Well, that could cause a problem. Signing up for a leasing agreement requires you to submit a credit check, and a bad score could result in you being charged a high interest rate or, even worse, being turned down altogether.
All is not lost, however – people with bad credit histories can still get their name on a rental contract or work on improving their credit score to make leasing possible in the future – read on to find out how to do it.
How to rent a car with bad credit
Lease providers balance your monthly fee against the risk of you missing a payment – the higher the risk, the more you’ll pay.
This extra cost could come in the form of a higher upfront payment – a better option if you want to keep your monthly payments low – or a higher monthly fee that lets you spread the cost more evenly. In any case, you will pay more than if you had a good credit score.
Saying it’s worth shopping around. Just because a company can’t offer you affordable credit doesn’t mean you won’t get a better deal elsewhere. There are companies that specialize in renting cars to people with bad credit, often called “subprime” lenders, and these may be able to arrange a deal for you where others cannot.
It is also possible that your bad credit rating does not reflect your healthy financial situation. Say you’re 17, live with your parents, don’t have a credit card, and don’t pay any monthly charges; in terms of credit, you are in the financial desert.
But you have room for negotiation. A regular income that makes the proposed rental arrangement easily affordable helps – a credit provider will want to see payslips that prove this – and it also helps if you can prove you’ve lived at the same address for two or more years . This means that the finance company can send out communications and ultimately find you if you don’t keep up with your payments.
Can I use a guarantor or co-signer for a lease contract?
Using a guarantor or co-signer is another option. Essentially, your guarantor is responsible for the debt – if you don’t honor the rental agreement, they are legally bound to do so.
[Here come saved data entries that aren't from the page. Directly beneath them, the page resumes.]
(* ===== verification/ParserEffects.v ===== *)
(** * What one line does to the state of the Codex parser

    Models [crates/codex/src/parser/effects.rs]: the metadata and the tool use a line
    carries, and their application to the state, with the path checks of
    [codex/src/path_policy.rs] and [provider/src/repository.rs] as compiled for Unix.
    Opening a directory is a parameter ([ValidatedLocalDirectory::new] of the platform
    crate): a path gives the bytes of its canonical form or fails. *)

From S2P Require Import Prelude Collections Usage Accounting Checkpoint Framing ParserValues ParserState.

Open Scope Z_scope.

(** ** Strings *)

(** [slice::windows] *)
Fixpoint windows (n : nat) (l : list Z) : list (list Z) :=
  match l with
  | [] => []
  | _ :: rest => if (length l <? n)%nat then [] else take n l :: windows n rest
  end.

Definition to_ascii_lowercase (b : Z) : Z := if is_ascii_uppercase b then b + 32 else b.
Definition eq_ignore_ascii_case (a b : list Z) : bool :=
  bool_decide (map to_ascii_lowercase a = map to_ascii_lowercase b).

Definition contains_ascii_case_insensitive (value needle : str) : bool :=
  existsb (fun window => eq_ignore_ascii_case window (as_bytes needle))
    (windows (length (as_bytes needle)) (as_bytes value)).

(** [str::is_char_boundary]: not inside the encoding of a character *)
Definition is_char_boundary (value : str) (index : nat) : bool :=
  (index =? 0)%nat
  || match as_bytes value !! index with
     | Some b => negb ((128 <=? b) && (b <? 192))
     | None => (index =? length (as_bytes value))%nat
     end.

(** [&value[..end]] at a boundary *)
Fixpoint slice_to (value : str) (end_ : nat) : str :=
  match value with
  | [] => []
  | c :: value =>
      let n := length (utf8_char c) in
      if (n <=? end_)%nat then c :: slice_to value (end_ - n) else []
  end.

(** [while !value.is_char_boundary(end) { end -= 1; }] *)
Fixpoint char_boundary_before (value : str) (end_ : nat) : nat :=
  match end_ with
  | O => O
  | S m => if is_char_boundary value end_ then end_ else char_boundary_before value m
  end.

Definition truncate_utf8 (value : str) (max_bytes : Z) : str * bool :=
  if str_len value <=? max_bytes then (value, false)
  else (slice_to value (char_boundary_before value (Z.to_nat max_bytes)), true).

(** ** Paths *)

Inductive Component := RootDir | CurDir | ParentDir | Normal (name : str).

(** The parts between separators *)
Fixpoint split_path (path : str) : list str :=
  match path with
  | [] => [[]]
  | c :: path =>
      let parts := split_path path in
      if c =? 47 then [] :: parts
      else match parts with p :: ps => (c :: p) :: ps | [] => [[c]] end
  end.

Definition is_absolute (path : str) : bool := is_some_and (head path) (fun c => c =? 47).

(** [Path::components]: empty parts and inner dots are dropped. *)
Definition component (part : str) : option Component :=
  if bool_decide (part = []) || bool_decide (part = lit ".") then None
  else if bool_decide (part = lit "..") then Some ParentDir
  else Some (Normal part).
Definition components (path : str) : list Component :=
  let parts := split_path path in
  (if is_absolute path then [RootDir]
   else if bool_decide (head parts = Some (lit ".")) then [CurDir] else [])
  ++ omap component parts.

(** [Path::file_name] *)
Definition file_name (path : str) : option str :=
  match last (components path) with Some (Normal name) => Some name | _ => None end.

Inductive PathPolicyCode := PolicyInvalidPath | UnsupportedRootNamespace.

Definition path_byte_len (path : str) : Z := str_len path.

Definition validate_local_root_namespace (path : str) : result unit PathPolicyCode :=
  fail_if negb (is_absolute path) || (MAX_PATH_BYTES <? path_byte_len path) with PolicyInvalidPath else
  Ok tt.

Definition path_has_nul (path : str) : bool := existsb (Z.eqb 0) (as_bytes path).

(** [matches!(component, CurDir | ParentDir)] *)
Definition is_relative_component (c : Component) : bool :=
  match c with CurDir | ParentDir => true | _ => false end.

Definition refused_path (value : str) : bool :=
  bool_decide (value = []) || negb (is_ok (validate_local_root_namespace value))
  || existsb is_relative_component (components value).

(** ** Updates *)

Inductive RepositoryCandidateUpdate :=
| CandidateMissing
| CandidateSet (path : RepositoryCandidatePath)
| CandidateClear.

Record MetadataUpdate := {
  mu_current_model : option ResolvedModel;
  mu_service_tier : option str;
  mu_session_id : option str;
  mu_project : option str;
  mu_repository_candidate : RepositoryCandidateUpdate;
  mu_originator : option str;
  mu_source_alias : option str;
  mu_git_branch : option str;
  mu_context_window : option Z;
  mu_parent_session_id : option str;
  mu_lineage_conflict : bool
}.

Definition MetadataUpdate_default : MetadataUpdate :=
  {| mu_current_model := None; mu_service_tier := None; mu_session_id := None; mu_project := None;
     mu_repository_candidate := CandidateMissing; mu_originator := None; mu_source_alias := None;
     mu_git_branch := None; mu_context_window := None; mu_parent_session_id := None;
     mu_lineage_conflict := false |}.

Definition has_updates (m : MetadataUpdate) : bool :=
  is_some (mu_current_model m) || is_some (mu_service_tier m) || is_some (mu_session_id m)
  || is_some (mu_project m)
  || match mu_repository_candidate m with CandidateMissing => false | _ => true end
  || is_some (mu_originator m) || is_some (mu_source_alias m) || is_some (mu_git_branch m)
  || is_some (mu_context_window m) || is_some (mu_parent_session_id m) || mu_lineage_conflict m.

Record ToolUpdate := { to_name : str; to_activity : ActivityKind }.

Record ModelCandidate := { mc_value : option str; mc_invalid_aliases : nat }.

Fixpoint first_model_from (invalid_aliases : nat) (values : list BoundedText) : ModelCandidate :=
  match values with
  | [] => {| mc_value := None; mc_invalid_aliases := invalid_aliases |}
  | t :: values =>
      match text_value t with
      | Some value => {| mc_value := Some value; mc_invalid_aliases := invalid_aliases |}
      | None => first_model_from (invalid_aliases + if text_is_invalid t then 1 else 0) values
      end
  end.
Definition first_model (values : list BoundedText) : ModelCandidate := first_model_from 0 values.

(** [map_or_else(|_| { diagnostics.record(code); None }, Some)] *)
Definition or_diagnose {A E} (r : result A E) (code : ParserDiagnosticCode) : writer (option A) :=
  match r with
  | Ok a => pure (Some a)
  | Err _ => let! _ := diagnose code in pure None
  end.

Section effects.
Context (sha256 : list Z -> list Z).
Context (validated_local_directory : str -> option (list Z)).

(** [RepositoryCandidatePath::new] *)
Definition RepositoryCandidatePath_new (path : str) : option RepositoryCandidatePath :=
  if (MAX_PATH_BYTES <? path_byte_len path) || path_has_nul path then None
  else
    directory ← validated_local_directory path;
    let byte_len := Z.of_nat (length directory) in
    if MAX_PATH_BYTES <? byte_len then None
    else Some {| rc_directory := directory; rc_byte_len := byte_len |}.

(** The loop over the candidates for the parent, from the values found so far *)
Fixpoint lineage_loop (parent : option str) (conflict : bool) (candidates : list BoundedText)
  : writer (option str * bool) :=
  match candidates with
  | [] => pure (parent, conflict)
  | t :: candidates =>
      if text_is_invalid t then
        let! _ := diagnose InvalidMetadata in lineage_loop parent conflict candidates
      else match text_value t with
      | None => lineage_loop parent conflict candidates
      | Some value =>
          match UsageSessionId_new value with
          | Err _ => let! _ := diagnose InvalidMetadata in lineage_loop parent conflict candidates
          | Ok candidate =>
              match parent with
              | None => lineage_loop (Some candidate) conflict candidates
              | Some existing =>
                  lineage_loop parent (if bool_decide (existing = candidate) then conflict else true)
                    candidates
              end
          end
      end
  end.

Definition lineage_metadata (raw : RawLine) (payload : RawPayload) : writer (option str * bool) :=
  lineage_loop None false
    [rl_forked_from_id raw; rl_parent_thread_id raw; rp_forked_from_id payload;
     rp_parent_thread_id payload; rs_structured_parent_thread_id (rp_source payload)].

Definition normalize_metadata_model (candidate : ModelCandidate) : writer (option ResolvedModel) :=
  let! _ := diagnose_times (mc_invalid_aliases candidate) InvalidModel in
  match mc_value candidate with
  | None => pure None
  | Some value =>
      let resolved := normalize_explicit_model sha256 value in
      let! _ := diagnose_if (is_none resolved) InvalidModel in
      pure resolved
  end.

Definition display_metadata (raw : BoundedText) : writer (option str) :=
  if text_is_invalid raw then let! _ := diagnose InvalidMetadata in pure None
  else match text_value raw with
  | None => pure None
  | Some value =>
      let value := trim value in
      if bool_decide (value = []) then let! _ := diagnose InvalidMetadata in pure None
      else
        let '(value, truncated) := truncate_utf8 value MAX_METADATA_BYTES in
        let! _ := diagnose_if truncated MetadataTruncated in
        or_diagnose (MetadataValue_new value) InvalidMetadata
  end.

Definition session_identity (raw : BoundedText) : writer (option str) :=
  if text_is_invalid raw then let! _ := diagnose InvalidMetadata in pure None
  else match text_value raw with
  | None => pure None
  | Some value => or_diagnose (UsageSessionId_new value) InvalidMetadata
  end.

Definition session_metadata (line_kind : option str) (payload : RawPayload) : writer (option str) :=
  if bool_decide (line_kind = Some (lit "session_meta")) || bool_decide (line_kind = Some (lit "sessionMeta"))
  then
    let! id := session_identity (rp_id payload) in
    match id with
    | Some id => pure (Some id)
    | None => session_identity (rp_session_id payload)
    end
  else session_identity (rp_session_id payload).

Definition project_alias (raw : BoundedText) : writer (option str) :=
  if text_is_invalid raw then let! _ := diagnose InvalidPath in pure None
  else match text_value raw with
  | None => pure None
  | Some value =>
      let value := trim value in
      if refused_path value then let! _ := diagnose InvalidPath in pure None
      else match file_name value with
      | None => let! _ := diagnose InvalidPath in pure None
      | Some name =>
          let '(name, truncated) := truncate_utf8 name MAX_METADATA_BYTES in
          let! _ := diagnose_if truncated MetadataTruncated in
          or_diagnose (ProjectAlias_new name) InvalidPath
      end
  end.

Definition repository_candidate (raw : BoundedText) : RepositoryCandidateUpdate :=
  if text_is_missing raw then CandidateMissing
  else if text_is_invalid raw then CandidateClear
  else match text_value raw with
  | None => CandidateClear
  | Some value =>
      let value := trim value in
      if refused_path value then CandidateClear
      else match RepositoryCandidatePath_new value with
           | Some path => CandidateSet path
           | None => CandidateClear
           end
  end.

Definition context_window (raw : LenientU64) : writer (option Z) :=
  match raw with
  | U64Valid value =>
      if (1 <=? value) && (value <=? MAX_CONTEXT_WINDOW_TOKENS) then pure (Some value)
      else let! _ := diagnose InvalidMetadata in pure None
  | U64Missing => pure None
  | U64Invalid => let! _ := diagnose InvalidMetadata in pure None
  end.

Definition metadata_update (raw : RawLine) (include_model : bool) : writer MetadataUpdate :=
  match rl_payload raw with
  | None => pure MetadataUpdate_default
  | Some payload =>
      let! current_model :=
        if include_model then
          normalize_metadata_model
            (first_model [rp_model payload; rp_model_name payload; rp_model_slug payload;
               rp_model_id payload; rp_requested_model payload; rp_default_model payload])
        else pure None in
      let! lineage := lineage_metadata raw payload in
      let! service_tier := display_metadata (rp_service_tier payload) in
      let! session_id := session_metadata (text_value (rl_kind raw)) payload in
      let! project := project_alias (rp_cwd payload) in
      let! originator := display_metadata (rp_originator payload) in
      let! source_alias := display_metadata (rs_display (rp_source payload)) in
      let! git_branch := display_metadata (rp_git_branch payload) in
      let! window := context_window (rp_model_context_window payload) in
      pure {| mu_current_model := current_model; mu_service_tier := service_tier;
              mu_session_id := session_id; mu_project := project;
              mu_repository_candidate := repository_candidate (rp_cwd payload);
              mu_originator := originator; mu_source_alias := source_alias;
              mu_git_branch := git_branch; mu_context_window := window;
              mu_parent_session_id := lineage.1; mu_lineage_conflict := lineage.2 |}
  end.
End effects.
Although this is common with home purchases, it may not be an arrangement that all car rental companies offer when you buy a car, so it’s best to shop around until you find one. one who can. For a guarantor to be eligible, they must also have a good credit rating.
Bad leasing credit: joint leasing
Another way to lease a car is to get a joint lease. A joint tenancy does what it says on the tin. Essentially, you and your partner or family member share responsibility for payment and pool your credit scores to get the car.
What is a credit score?
Knowing your credit score helps you understand why you’re being denied a lease or being charged a high rate for credit.
A credit score is a number between 300 (lowest) and 850 (highest) that ranks your creditworthiness, so someone with a credit score of 403 will pay more for credit than if they had a score. of 803.
The score is based on your credit history and will take into account everything from your current debt, your salary, your expenses and your ability to pay your bills on time.
So if you have a low limit on your credit card, miss payments, and have a below-average salary, your score will be low. Certainly less than someone who has an above average salary, a high credit limit and has no problem paying his debts on time.
How can I improve my credit rating?
Improving your credit score means you’re less likely to be denied a lease and more likely to get a lease at a competitive rate.
Various free apps and websites can tell you your credit score and help you improve it, but using your credit card and paying the minimum payment on time is a good way to start. The same goes for paying your phone bill, your mortgage, your utility bills, your rent, your bank charges, your subscriptions… and the rest.
Alternatives to leasing with a bad credit rating: PCP
The downside to dramatically improving your credit score is that it takes time, which you may not have if you’re desperately trying to get your hands on a reliable car.
Then it is worth thinking about PCP (Personal Contract Payment). On paper, a PCP deal is a lot like a lease – you pay a large down payment up front, followed by smaller monthly payments over a period typically between two and five years.
However, with a PCP deal, you can choose to buy the car at the end of the deal – the money you pay covers the cost of depreciating the car, not its full value. This is a lower risk for creditors.
Sign up for a PCP, pay everything on time, and your credit score will improve, which means it’ll be easier to rent a car next time.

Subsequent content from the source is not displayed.